Stored dataset items
::::

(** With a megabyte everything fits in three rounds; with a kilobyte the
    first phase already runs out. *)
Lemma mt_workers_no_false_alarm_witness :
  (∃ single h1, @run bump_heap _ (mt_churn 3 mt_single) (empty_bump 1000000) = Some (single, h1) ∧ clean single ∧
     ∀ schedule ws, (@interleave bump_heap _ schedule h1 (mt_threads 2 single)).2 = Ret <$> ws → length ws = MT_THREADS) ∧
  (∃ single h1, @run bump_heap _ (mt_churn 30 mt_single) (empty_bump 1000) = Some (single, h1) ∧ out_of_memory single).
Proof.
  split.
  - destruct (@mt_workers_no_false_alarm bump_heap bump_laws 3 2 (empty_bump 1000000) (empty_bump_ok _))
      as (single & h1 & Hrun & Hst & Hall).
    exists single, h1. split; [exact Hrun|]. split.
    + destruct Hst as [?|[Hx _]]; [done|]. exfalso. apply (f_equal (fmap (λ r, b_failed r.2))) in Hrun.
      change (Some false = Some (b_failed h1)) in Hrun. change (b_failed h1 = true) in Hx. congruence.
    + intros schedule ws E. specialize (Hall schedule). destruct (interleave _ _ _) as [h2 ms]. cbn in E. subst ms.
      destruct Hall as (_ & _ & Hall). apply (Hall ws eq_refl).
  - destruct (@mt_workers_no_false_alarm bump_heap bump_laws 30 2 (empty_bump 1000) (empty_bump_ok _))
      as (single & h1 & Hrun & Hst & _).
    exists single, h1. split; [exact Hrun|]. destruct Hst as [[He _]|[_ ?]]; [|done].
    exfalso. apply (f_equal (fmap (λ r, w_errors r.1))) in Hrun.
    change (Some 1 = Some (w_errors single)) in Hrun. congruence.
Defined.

::::

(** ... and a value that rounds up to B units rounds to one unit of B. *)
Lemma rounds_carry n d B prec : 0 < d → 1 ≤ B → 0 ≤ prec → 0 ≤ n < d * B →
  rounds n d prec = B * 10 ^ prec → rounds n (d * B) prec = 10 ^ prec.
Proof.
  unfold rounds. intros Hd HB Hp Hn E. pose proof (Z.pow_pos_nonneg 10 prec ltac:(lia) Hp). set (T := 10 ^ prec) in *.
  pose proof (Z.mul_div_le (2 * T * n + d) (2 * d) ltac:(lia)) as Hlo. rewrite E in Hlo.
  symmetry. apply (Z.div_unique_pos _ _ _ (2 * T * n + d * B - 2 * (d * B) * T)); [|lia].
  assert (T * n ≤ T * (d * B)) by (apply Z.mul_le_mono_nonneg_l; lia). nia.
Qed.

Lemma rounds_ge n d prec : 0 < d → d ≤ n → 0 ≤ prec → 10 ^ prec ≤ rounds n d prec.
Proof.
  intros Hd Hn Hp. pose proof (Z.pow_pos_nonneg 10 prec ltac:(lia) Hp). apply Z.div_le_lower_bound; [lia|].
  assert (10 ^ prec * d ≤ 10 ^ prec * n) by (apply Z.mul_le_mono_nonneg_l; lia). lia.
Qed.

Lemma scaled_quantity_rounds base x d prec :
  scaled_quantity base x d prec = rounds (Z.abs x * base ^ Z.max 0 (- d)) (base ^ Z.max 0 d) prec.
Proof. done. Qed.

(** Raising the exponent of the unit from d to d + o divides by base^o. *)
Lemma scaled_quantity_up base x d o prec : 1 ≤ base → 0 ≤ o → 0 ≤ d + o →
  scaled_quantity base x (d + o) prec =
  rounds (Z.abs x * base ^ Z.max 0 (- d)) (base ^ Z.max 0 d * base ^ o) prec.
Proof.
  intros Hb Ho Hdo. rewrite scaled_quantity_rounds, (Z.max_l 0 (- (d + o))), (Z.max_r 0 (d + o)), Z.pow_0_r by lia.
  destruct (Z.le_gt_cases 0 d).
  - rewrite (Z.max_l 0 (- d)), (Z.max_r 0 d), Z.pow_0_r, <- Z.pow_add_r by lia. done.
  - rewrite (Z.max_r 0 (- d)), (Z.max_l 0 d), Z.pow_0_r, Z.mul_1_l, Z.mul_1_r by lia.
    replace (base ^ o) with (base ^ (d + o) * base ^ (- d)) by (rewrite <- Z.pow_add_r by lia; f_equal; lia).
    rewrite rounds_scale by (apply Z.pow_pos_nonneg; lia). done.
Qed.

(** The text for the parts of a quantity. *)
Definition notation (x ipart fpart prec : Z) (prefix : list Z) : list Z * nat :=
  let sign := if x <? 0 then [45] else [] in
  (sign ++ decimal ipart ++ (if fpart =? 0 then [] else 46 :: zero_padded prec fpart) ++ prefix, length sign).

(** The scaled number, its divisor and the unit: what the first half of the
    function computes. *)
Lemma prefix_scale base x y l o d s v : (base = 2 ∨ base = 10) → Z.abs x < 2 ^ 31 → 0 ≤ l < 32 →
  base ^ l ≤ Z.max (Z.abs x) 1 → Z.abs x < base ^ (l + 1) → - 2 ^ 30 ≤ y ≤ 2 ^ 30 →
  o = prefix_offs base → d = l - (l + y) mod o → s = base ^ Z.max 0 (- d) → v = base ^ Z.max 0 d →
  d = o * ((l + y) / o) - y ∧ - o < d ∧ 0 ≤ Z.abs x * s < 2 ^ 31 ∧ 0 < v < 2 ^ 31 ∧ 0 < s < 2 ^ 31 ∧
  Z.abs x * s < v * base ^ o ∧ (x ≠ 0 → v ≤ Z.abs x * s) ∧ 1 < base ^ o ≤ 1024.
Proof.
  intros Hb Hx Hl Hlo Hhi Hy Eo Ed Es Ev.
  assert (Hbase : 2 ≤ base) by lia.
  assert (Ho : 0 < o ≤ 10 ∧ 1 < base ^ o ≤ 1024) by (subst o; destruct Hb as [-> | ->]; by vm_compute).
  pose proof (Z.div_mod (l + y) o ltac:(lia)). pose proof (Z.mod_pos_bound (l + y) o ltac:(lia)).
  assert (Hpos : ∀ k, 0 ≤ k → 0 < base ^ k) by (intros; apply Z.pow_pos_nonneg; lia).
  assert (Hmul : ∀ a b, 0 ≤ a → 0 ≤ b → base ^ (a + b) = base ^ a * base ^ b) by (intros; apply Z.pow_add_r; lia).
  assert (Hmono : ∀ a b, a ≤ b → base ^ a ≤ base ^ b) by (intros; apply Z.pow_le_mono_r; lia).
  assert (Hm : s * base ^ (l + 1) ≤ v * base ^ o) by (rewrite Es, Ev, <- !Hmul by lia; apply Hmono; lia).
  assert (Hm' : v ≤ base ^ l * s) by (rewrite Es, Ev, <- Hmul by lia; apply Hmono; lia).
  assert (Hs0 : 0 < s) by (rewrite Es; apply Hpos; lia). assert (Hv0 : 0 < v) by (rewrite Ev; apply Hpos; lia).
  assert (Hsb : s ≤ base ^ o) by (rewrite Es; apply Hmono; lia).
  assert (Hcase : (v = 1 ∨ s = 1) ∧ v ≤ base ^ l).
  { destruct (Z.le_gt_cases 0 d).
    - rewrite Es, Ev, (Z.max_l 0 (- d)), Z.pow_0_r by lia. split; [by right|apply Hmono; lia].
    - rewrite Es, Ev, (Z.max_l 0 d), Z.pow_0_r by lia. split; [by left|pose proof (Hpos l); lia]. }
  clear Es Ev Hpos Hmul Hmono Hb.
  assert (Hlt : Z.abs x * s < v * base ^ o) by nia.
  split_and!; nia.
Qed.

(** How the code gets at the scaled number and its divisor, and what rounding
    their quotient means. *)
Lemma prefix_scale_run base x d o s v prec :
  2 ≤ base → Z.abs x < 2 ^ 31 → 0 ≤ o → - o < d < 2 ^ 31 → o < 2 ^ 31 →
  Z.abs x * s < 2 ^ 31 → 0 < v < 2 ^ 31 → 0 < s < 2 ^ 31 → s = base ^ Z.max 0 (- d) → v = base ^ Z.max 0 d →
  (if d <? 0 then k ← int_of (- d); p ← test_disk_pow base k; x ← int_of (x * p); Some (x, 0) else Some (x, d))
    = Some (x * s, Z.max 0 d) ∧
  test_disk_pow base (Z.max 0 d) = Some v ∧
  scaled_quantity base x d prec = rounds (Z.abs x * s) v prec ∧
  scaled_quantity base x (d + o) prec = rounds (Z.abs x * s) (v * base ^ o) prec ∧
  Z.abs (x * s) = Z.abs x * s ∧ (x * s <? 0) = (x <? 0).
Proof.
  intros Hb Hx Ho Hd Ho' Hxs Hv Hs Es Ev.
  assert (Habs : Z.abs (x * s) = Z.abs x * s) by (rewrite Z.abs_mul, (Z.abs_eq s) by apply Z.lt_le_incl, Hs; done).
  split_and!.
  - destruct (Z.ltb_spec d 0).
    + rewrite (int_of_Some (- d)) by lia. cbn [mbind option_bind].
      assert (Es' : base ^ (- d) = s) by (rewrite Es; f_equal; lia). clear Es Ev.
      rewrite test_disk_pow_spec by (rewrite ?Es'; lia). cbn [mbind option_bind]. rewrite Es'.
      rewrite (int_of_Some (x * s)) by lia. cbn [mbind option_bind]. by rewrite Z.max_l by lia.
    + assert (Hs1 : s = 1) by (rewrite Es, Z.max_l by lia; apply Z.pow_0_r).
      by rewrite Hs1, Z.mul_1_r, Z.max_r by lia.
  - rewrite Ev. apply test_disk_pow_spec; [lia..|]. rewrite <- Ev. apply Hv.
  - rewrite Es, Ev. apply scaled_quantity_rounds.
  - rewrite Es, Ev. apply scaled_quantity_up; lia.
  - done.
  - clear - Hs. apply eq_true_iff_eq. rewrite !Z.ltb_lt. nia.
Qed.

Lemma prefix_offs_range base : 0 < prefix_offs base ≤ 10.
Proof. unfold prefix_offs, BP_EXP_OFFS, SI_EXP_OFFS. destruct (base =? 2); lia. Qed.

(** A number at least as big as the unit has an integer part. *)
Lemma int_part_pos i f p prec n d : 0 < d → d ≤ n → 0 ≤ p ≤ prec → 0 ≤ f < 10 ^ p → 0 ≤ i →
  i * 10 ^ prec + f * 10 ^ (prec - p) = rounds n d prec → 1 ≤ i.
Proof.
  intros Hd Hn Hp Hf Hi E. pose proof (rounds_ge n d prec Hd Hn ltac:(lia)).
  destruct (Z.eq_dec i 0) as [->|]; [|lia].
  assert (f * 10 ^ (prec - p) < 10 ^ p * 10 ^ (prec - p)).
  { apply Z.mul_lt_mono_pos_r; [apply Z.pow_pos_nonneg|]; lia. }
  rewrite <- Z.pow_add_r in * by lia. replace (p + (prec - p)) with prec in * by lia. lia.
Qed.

::::

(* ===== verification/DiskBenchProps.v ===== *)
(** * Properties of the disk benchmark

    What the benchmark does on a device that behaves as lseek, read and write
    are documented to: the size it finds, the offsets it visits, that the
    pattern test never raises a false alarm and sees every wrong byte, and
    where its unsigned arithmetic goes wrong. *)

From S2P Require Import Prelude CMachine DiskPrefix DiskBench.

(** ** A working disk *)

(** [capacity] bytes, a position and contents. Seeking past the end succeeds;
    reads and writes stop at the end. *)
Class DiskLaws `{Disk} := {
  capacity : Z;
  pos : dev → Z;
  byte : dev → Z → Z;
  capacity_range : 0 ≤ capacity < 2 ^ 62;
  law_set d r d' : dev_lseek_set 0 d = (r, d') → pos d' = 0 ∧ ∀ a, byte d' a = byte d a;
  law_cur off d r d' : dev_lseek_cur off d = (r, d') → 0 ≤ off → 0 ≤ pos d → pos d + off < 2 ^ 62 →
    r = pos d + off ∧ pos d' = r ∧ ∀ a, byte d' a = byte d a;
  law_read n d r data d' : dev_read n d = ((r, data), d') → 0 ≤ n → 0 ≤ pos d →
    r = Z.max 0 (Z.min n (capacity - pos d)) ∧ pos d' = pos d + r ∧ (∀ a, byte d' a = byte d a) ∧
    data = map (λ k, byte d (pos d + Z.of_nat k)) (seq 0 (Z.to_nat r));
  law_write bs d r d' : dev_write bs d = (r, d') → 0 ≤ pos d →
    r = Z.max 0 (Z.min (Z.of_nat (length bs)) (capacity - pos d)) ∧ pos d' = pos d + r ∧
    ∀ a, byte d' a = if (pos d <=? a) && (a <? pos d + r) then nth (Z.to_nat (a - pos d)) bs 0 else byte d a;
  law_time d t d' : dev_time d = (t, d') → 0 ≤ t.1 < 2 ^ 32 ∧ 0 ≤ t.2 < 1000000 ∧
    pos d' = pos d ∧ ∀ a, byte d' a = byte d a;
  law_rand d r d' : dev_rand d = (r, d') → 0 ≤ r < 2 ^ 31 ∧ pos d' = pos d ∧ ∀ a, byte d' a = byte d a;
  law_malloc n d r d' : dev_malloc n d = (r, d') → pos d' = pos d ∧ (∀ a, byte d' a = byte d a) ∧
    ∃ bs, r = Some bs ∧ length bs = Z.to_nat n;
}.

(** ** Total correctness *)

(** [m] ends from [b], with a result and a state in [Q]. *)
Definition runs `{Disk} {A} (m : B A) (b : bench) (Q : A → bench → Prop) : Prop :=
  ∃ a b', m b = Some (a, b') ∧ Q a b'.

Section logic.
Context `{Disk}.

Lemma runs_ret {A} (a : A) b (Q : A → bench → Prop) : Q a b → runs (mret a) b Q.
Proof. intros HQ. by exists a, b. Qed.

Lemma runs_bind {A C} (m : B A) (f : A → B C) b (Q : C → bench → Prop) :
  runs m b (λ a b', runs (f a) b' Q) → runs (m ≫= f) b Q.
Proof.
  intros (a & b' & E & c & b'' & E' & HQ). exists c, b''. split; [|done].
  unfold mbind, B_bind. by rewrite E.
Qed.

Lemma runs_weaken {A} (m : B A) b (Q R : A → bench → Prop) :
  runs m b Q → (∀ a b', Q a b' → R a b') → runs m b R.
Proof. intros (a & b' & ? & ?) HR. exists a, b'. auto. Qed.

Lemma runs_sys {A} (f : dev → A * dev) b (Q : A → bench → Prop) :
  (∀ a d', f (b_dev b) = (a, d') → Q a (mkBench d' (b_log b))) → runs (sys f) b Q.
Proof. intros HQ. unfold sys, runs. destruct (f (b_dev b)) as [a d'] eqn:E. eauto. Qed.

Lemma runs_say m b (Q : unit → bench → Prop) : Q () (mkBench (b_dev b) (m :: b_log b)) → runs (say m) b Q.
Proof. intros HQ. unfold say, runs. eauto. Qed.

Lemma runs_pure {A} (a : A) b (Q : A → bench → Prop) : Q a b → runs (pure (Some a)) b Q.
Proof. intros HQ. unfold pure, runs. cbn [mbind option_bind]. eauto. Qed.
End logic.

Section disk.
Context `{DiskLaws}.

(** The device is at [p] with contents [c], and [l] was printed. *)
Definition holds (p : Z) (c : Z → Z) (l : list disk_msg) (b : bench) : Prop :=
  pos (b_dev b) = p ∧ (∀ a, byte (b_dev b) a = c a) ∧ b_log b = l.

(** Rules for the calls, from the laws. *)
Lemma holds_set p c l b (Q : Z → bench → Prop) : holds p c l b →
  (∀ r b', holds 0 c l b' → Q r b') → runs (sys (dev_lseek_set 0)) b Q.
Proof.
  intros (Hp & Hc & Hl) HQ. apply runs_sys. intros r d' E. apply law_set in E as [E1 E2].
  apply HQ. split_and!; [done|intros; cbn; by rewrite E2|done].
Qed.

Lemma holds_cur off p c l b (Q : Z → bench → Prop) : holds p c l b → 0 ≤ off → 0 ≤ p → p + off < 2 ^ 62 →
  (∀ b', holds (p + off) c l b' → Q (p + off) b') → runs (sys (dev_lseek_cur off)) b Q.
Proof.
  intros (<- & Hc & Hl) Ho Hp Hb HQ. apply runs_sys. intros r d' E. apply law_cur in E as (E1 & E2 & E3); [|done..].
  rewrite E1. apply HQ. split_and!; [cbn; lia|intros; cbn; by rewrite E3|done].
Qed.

::::

• Prompt
Look above for the line holding "(** With a megabyte" and the line holding "r.2))) in Hrun.", then output exactly those two lines and every line between them, nothing more.

• The answer
(** With a megabyte everything fits in three rounds; with a kilobyte the
    first phase already runs out. *)
Lemma mt_workers_no_false_alarm_witness :
  (∃ single h1, @run bump_heap _ (mt_churn 3 mt_single) (empty_bump 1000000) = Some (single, h1) ∧ clean single ∧
     ∀ schedule ws, (@interleave bump_heap _ schedule h1 (mt_threads 2 single)).2 = Ret <$> ws → length ws = MT_THREADS) ∧
  (∃ single h1, @run bump_heap _ (mt_churn 30 mt_single) (empty_bump 1000) = Some (single, h1) ∧ out_of_memory single).
Proof.
  split.
  - destruct (@mt_workers_no_false_alarm bump_heap bump_laws 3 2 (empty_bump 1000000) (empty_bump_ok _))
      as (single & h1 & Hrun & Hst & Hall).
    exists single, h1. split; [exact Hrun|]. split.
    + destruct Hst as [?|[Hx _]]; [done|]. exfalso. apply (f_equal (fmap (λ r, b_failed r.2))) in Hrun.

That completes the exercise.